There's no doubt that one of the strengths of Nintendo's new console, the Switch, is not only the focus on an "everywhere" gaming experience - thanks to its innovative hybrid concept, which combines home and handheld consoles - but also its extraordinary ability to bring players together to share games. Just like one of its most brilliant and recent predecessors, the Wii, Switch aims to make sure that players can play in a group in order to cooperate and compete, with very simple, but at the same time captivating, ideas.
If 1-2-Switch is the game that has this mission clear in its DNA - unfortunately, succeeding only in part - one of the games that best reflects the formula of sharing and cooperation is undoubtedly Snipperclips: Cut it out, together!. With a simple, intuitive, and increasingly challenging central concept, this little gem developed by SFB Games (one of Nintendo's internal studios) is now one of the most incisive and fun multiplayer games we've seen on a Nintendo console in recent years, combining the typical family gaming experience with more exciting challenges that may well end friendships (we're joking, of course... or are we?).
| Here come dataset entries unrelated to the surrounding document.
Lemma fees_ok_Permutation idx fees l l' : l ≡ₚ l' → fees_ok idx fees l → fees_ok idx fees l'.
Proof.
  intros Hl [H1 H2]. split.
  - intros p f Hp. by rewrite <- Hl; apply H1.
  - intros i p Hi. apply H2. by rewrite Hl.
Qed.

Lemma conf_ok_Permutation conf l l' : l ≡ₚ l' → conf_ok conf l → conf_ok conf l'.
Proof.
  intros Hl Hc h. specialize (Hc h). pose proof (names_Permutation h l l' Hl) as Hn.
  destruct (conf !! h); [by rewrite <- Hn|]. rewrite Hc in Hn. by apply Permutation_nil_l in Hn.
Qed.

Lemma oracle_ok_Permutation orc l l' P : l ≡ₚ l' → oracle_ok orc l P → oracle_ok orc l' P.
Proof.
  intros Hl [H1 H2]. split.
  - intros i id Hi. apply H1. by rewrite Hl.
  - intros id h. rewrite H2. by setoid_rewrite Hl.
Qed.

Lemma snoc_Permutation {A} (l : list A) x : x :: l ≡ₚ l ++ [x].
Proof. apply Permutation_cons_append. Qed.

(** The fees of one more transaction, when the payer can pay. *)
Lemma tryAddSendersFee_spec mp k t feer :
  fees_ok (mp_payerIndex mp) (mp_fees mp) k → tx_wf (mp_payerIndex mp) t →
  (∀ p, 0 <= fr_GetUtilityTokenBalance feer p < 2 ^ 255) →
  ∃ ok fees, tryAddSendersFee mp t feer true = Ok (ok, set_fees mp fees)
    ∧ if (ok : bool) then ∀ i, it_txn i = t → fees_ok (mp_payerIndex mp) fees (i :: k)
      else fees_ok (mp_payerIndex mp) fees k.
Proof.
  intros Hf Ht Hbal. destruct (wf_payer _ _ Ht) as [s Hs]. unfold tryAddSendersFee, payer_of. rewrite Hs.
  cbn [fmap option_fmap option_map]. set (payer := sg_Account s).
  pose proof (sender_fee_ok mp k feer payer Hf (Hbal payer)) as Hsf. cbv zeta in Hsf.
  set (f := sender_fee mp feer payer) in *.
  pose proof (fees_learn _ _ _ payer f Hf Hsf) as Hl.
  pose proof (owed_nonneg (mp_payerIndex mp) payer (map it_txn k)).
  destruct (checkBalance t f) as [z|e|] eqn:Hcb; [|by eexists false, _; split; [done|]..].
  exists true. eexists. split; [done|]. intros i Hi. cbn [mp_fees set_fees].
  apply checkBalance_ok in Hcb as [Hle ->]; [|lia|lia].
  pose proof (fees_add _ _ k i payer (uf_balance f) f Hl) as Ha.
  rewrite Hi, insert_insert_eq in Ha. rewrite wrap_u_small in Ha by (pose proof (tx_fees_range t); lia).
  rewrite insert_insert_eq, (Z.add_comm (tx_fees t)). apply Ha; [|by apply lookup_insert_eq|done|lia].
  unfold pays. by rewrite Hs.
Qed.

Lemma sweep_drop mp k i l fees :
  sweeping mp k (i :: l) → fees_ok (mp_payerIndex mp) fees k →
  let mp1 := set_map (set_fees mp fees) (delete (tx_hash (it_txn i)) (mp_verifiedMap mp)) in
  let mp2 := match oracle_id (it_txn i) with
             | Some id => set_oracle mp1 (delete id (mp_oracleResp mp1))
             | None => mp1
             end in
  sweeping (emit mp2 (TransactionRemoved i)) k l.
Proof.
  intros [Hwf Hnd Hmap Hconf Hfees Ho] Hf mp1 mp2.
  assert (k ++ i :: l ≡ₚ i :: k ++ l) as Hp by by rewrite Permutation_middle.
  rewrite Hp in Hwf, Hnd. inversion_clear Hwf as [|? ? _ Hwf'].
  pose proof (oracle_remove _ _ _ _ Hnd (oracle_ok_Permutation _ _ _ _ Hp Ho)) as Ho'.
  pose proof (map_remove (mp_verifiedMap mp) i (k ++ l) Hnd) as Hmap'.
  assert (sweeping mp2 k l) as Hmp2.
  { unfold mp2. destruct (oracle_id (it_txn i)); split; cbn; try done; try (by inversion_clear Hnd);
      apply Hmap'; intros h t; rewrite Hmap; by setoid_rewrite Hp. }
  unfold emit. destruct (mp_subscriptionsOn mp2); [|done]. by destruct Hmp2.
Qed.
The idea behind Snipperclips: Cut it out, together! is innovative and original: the players (up to four) take control of coloured cards called Snip and Clip, and their main purpose is to solve puzzles scattered in different levels, assuming various forms. To help to find a solution to the various puzzles - which have a gradually increasing challenge - players are tasked with working together, and they can also cut bits out of each other in order to get the right shape. For example, one task is to pop a series of balloons, and another is to dunk a basketball. Therefore, it's clear from the first moments with Snipperclips that one of the key aspects is the constant cooperation between players, otherwise it turns into a total mess.
The main game mode - called World - is divided into several challenges all linked by a common theme for each of the three worlds. Each challenge has a specific level design, inspired by the mood suggested by the theme of the world in question (in Retromania everything is inspired by the eighties, for example). Each world offers 15 levels and some "boss levels", these characterised by more complex mechanics. In this mode, players can try to solve several puzzles both with a friend (the way we strongly recommend) or in solo mode. In the single-player mode the difference here is that the player has to press a button on the Joy-Con to "switch" from one card to the other. It's clear, given how it's whole raison d'être is sharing and cooperation, that the single-player mode takes away from the fun, and the risk is that the winning formula that defines Snipperclips loses all its appeal if you play like this.
Alongside the main mode, Snipperclips offers two additional game modes. The first one is Party mode, which has the same structure as World mode, but this time it's playable with up to four players (which dramatically increases the chaos that typifies the whole experience). The other one is Extra mode, where players have to compete against each other. Unlike World and Party modes, this is the only competitive mode in the game, where players, for example, have to cut each other before getting cut themselves, or dunk a basketball before their opponents can manage it.
As is clear, the convivial aspect in Snipperclips: Cut it out, together! is undoubtedly its greatest strength, offering an easily enjoyable gaming experience not only in the living room, but also in tablet mode. Thanks to its bright and defined colours, and also thanks to very clean and detailed character and level design, SFB's puzzle title can be enjoyed perfectly in portable mode, offering the same colourful and beautiful game as the TV Mode does.
The only complaint we have with Snipperclips: Cut it out, together! is its short length. Despite it being designed with quick use in mind, and some puzzles testing our brains for a while, the fact we only have 45 levels is a bit disappointing, especially when these levels can be cleared by two equally capable players in just two to three hours. While it's true that it costs just £16.99, we still we expected a bit more.
Despite our minor complaints, Snipperclips: Cut it out, together! proves to be a very enjoyable experience, able to perfectly capture the spirit that comes with a new Nintendo console. If you want to take a break from your adventures in the Hyrule in The Legend of Zelda: Breath of the Wild, the new puzzle game by SFB Games is a very good alternative, especially if you want to share an experience with one or more friends, maybe even while you're out on your travels. With refreshing and colourful design, Snipperclips: Cut it out, together! has been one of the most fun and exciting multiplayer games we've seen on a Nintendo console in recent times, and we highly recommend it if you're looking for exciting challenges and lots of fun with your friends.